TASK GOAL: Using the data beneath this instruction, retype only the lines from the one that contains "pass or draws." down to the one that contains "Theorem compositing_draw_calls env", both included, exactly as they appear.

▬▬▬▬▬▬

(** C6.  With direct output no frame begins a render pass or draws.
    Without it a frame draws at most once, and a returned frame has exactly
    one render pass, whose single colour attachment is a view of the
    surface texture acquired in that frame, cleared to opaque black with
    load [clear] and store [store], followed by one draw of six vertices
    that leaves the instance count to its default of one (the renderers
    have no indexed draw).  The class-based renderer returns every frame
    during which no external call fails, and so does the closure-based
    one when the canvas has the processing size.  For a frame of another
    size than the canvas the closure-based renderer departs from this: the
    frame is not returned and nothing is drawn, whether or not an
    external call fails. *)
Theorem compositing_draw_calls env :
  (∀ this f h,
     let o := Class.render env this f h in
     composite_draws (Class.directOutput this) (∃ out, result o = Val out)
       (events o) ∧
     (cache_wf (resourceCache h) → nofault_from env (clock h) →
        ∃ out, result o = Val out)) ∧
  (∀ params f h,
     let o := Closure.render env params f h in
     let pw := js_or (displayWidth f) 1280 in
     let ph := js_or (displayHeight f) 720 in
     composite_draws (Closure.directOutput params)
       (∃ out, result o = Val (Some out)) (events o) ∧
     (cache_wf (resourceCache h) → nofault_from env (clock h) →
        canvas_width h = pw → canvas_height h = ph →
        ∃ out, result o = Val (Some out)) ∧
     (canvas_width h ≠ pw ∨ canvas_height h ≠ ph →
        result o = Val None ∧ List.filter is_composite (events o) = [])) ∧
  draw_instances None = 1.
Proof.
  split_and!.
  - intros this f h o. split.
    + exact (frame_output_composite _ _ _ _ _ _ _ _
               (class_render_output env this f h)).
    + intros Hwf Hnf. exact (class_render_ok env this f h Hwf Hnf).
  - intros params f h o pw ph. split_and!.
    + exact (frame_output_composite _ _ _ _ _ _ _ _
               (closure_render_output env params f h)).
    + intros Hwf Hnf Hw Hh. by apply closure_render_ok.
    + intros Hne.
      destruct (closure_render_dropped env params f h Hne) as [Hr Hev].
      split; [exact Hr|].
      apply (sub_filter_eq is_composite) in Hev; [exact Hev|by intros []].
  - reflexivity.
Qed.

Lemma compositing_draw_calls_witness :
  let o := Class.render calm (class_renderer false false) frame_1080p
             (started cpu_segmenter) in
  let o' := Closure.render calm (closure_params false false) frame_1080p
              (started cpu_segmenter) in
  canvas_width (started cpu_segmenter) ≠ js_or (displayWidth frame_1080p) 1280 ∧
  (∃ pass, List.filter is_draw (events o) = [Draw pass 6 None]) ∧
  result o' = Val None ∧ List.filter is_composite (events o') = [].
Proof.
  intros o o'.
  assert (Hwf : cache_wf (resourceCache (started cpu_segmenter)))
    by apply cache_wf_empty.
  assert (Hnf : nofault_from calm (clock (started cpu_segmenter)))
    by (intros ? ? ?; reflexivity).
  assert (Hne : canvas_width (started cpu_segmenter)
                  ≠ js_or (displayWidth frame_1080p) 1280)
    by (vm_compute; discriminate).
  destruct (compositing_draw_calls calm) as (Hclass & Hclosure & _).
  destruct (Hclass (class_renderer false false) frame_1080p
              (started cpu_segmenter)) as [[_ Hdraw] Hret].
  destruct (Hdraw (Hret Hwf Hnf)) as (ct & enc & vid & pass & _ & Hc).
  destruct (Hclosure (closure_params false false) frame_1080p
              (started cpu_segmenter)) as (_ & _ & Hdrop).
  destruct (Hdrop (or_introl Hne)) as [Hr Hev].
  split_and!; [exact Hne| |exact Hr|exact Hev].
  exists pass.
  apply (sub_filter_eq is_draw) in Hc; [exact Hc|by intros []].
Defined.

▬▬▬▬▬▬

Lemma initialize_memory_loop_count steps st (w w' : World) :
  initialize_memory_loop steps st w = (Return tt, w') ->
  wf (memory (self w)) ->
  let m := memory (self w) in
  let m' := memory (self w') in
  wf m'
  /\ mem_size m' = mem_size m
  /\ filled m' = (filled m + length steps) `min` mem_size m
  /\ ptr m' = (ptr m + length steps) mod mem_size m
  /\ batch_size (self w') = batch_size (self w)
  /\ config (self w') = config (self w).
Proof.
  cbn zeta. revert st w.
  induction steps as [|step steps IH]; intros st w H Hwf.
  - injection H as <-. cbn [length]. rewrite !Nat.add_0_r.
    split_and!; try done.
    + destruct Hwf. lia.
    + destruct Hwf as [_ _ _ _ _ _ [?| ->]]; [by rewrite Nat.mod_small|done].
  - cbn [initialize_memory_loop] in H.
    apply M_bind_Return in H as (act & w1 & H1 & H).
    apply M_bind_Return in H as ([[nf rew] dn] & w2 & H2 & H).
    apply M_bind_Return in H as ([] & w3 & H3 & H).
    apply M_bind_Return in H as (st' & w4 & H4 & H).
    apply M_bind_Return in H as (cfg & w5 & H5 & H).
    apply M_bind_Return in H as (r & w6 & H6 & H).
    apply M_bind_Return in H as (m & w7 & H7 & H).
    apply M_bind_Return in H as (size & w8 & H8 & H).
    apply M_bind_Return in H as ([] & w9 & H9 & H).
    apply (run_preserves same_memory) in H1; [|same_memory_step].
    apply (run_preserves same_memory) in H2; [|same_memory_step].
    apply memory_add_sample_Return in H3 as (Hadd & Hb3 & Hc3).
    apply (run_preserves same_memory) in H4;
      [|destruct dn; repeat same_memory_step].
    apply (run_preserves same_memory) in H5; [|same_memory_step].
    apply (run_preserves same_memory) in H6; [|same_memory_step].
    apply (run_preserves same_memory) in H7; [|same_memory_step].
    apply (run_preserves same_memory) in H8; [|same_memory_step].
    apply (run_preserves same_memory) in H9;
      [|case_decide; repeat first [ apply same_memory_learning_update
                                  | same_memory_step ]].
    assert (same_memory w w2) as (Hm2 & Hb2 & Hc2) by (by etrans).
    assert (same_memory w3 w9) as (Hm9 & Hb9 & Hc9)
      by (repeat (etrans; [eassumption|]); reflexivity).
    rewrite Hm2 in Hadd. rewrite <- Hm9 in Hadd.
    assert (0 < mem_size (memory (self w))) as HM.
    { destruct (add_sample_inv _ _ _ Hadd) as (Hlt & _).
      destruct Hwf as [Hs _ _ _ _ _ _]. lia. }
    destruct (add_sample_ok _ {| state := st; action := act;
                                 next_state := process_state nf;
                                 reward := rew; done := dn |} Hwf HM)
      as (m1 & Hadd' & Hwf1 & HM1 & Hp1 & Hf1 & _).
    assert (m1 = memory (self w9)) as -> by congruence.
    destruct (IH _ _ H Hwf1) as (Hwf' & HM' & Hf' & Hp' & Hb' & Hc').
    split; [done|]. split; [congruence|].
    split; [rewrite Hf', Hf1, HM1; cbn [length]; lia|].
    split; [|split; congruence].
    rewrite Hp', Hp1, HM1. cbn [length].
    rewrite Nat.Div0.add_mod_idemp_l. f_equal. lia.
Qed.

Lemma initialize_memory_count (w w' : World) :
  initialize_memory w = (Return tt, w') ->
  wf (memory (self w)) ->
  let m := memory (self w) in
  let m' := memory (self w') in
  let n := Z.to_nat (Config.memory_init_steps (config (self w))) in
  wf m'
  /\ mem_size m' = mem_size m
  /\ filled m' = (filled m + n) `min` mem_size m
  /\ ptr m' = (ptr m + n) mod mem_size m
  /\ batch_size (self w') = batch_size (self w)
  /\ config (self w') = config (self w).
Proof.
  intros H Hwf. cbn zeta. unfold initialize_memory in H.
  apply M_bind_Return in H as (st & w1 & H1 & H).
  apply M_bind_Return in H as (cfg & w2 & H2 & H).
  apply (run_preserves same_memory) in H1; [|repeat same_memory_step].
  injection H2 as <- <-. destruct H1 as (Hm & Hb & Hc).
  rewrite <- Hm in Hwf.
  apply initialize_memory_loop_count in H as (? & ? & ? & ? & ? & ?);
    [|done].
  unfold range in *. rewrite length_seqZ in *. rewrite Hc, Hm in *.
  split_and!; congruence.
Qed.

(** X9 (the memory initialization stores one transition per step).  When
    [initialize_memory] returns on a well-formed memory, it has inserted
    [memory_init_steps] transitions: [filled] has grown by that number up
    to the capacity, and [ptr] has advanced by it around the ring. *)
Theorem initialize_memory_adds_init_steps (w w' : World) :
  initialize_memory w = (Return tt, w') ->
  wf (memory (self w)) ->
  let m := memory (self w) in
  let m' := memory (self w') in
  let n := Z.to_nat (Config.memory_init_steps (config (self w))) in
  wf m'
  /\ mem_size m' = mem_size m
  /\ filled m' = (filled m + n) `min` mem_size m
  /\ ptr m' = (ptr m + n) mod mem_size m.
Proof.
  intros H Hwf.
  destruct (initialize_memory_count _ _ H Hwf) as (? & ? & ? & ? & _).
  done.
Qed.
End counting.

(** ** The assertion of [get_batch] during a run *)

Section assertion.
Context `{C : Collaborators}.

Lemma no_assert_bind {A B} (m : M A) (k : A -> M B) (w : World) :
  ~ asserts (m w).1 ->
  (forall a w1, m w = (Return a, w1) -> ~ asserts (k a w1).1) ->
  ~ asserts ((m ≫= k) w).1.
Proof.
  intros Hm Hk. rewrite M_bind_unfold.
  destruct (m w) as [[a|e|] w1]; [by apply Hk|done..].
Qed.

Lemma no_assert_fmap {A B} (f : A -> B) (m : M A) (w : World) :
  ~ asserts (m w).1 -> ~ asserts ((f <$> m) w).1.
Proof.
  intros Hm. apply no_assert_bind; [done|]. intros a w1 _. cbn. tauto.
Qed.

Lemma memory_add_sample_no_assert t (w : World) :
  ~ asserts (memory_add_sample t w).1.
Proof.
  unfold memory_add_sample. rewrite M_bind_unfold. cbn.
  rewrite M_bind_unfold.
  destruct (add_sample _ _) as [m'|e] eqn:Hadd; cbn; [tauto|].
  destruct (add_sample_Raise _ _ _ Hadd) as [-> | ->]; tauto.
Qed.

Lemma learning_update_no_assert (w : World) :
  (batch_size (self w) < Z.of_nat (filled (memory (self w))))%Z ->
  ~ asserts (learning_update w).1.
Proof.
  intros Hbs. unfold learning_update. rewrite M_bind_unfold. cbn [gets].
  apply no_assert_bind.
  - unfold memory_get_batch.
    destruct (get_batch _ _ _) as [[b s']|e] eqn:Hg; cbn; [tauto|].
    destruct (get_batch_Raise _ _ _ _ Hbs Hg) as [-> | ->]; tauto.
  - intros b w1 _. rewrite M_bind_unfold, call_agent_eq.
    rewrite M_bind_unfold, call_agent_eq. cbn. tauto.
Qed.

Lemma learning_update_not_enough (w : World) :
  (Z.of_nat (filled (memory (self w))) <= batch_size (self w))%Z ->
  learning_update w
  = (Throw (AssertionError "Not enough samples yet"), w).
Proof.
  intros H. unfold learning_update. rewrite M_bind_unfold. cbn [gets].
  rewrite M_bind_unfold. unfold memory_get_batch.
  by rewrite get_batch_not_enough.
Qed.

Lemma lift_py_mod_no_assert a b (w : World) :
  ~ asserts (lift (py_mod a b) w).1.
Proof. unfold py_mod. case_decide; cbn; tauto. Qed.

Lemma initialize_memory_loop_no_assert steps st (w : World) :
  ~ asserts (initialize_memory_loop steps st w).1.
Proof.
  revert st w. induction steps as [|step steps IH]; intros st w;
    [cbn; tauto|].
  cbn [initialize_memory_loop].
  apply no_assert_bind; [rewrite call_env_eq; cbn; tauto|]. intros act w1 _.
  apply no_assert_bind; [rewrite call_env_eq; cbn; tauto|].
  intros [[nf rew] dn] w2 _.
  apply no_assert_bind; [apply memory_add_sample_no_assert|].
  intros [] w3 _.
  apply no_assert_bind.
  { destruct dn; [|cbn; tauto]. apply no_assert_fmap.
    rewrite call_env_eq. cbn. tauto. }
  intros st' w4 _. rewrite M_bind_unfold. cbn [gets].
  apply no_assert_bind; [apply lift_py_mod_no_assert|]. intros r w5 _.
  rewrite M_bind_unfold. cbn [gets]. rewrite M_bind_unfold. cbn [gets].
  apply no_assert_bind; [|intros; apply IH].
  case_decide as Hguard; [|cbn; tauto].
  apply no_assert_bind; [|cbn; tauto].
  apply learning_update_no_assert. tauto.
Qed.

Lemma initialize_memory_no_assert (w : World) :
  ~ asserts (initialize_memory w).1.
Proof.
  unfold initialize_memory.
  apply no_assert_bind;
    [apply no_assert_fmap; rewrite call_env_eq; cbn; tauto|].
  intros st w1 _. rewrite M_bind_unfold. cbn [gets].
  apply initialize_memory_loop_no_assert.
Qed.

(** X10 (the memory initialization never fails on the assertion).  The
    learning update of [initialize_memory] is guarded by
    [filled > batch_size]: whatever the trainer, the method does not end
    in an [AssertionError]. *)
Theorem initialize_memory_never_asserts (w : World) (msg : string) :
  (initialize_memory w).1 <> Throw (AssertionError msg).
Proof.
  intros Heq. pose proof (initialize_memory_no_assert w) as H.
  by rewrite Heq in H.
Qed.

▬▬▬▬▬▬

SOLUTION FOR THIS TASK:
(** C6.  With direct output no frame begins a render pass or draws.
    Without it a frame draws at most once, and a returned frame has exactly
    one render pass, whose single colour attachment is a view of the
    surface texture acquired in that frame, cleared to opaque black with
    load [clear] and store [store], followed by one draw of six vertices
    that leaves the instance count to its default of one (the renderers
    have no indexed draw).  The class-based renderer returns every frame
    during which no external call fails, and so does the closure-based
    one when the canvas has the processing size.  For a frame of another
    size than the canvas the closure-based renderer departs from this: the
    frame is not returned and nothing is drawn, whether or not an
    external call fails. *)
Theorem compositing_draw_calls env :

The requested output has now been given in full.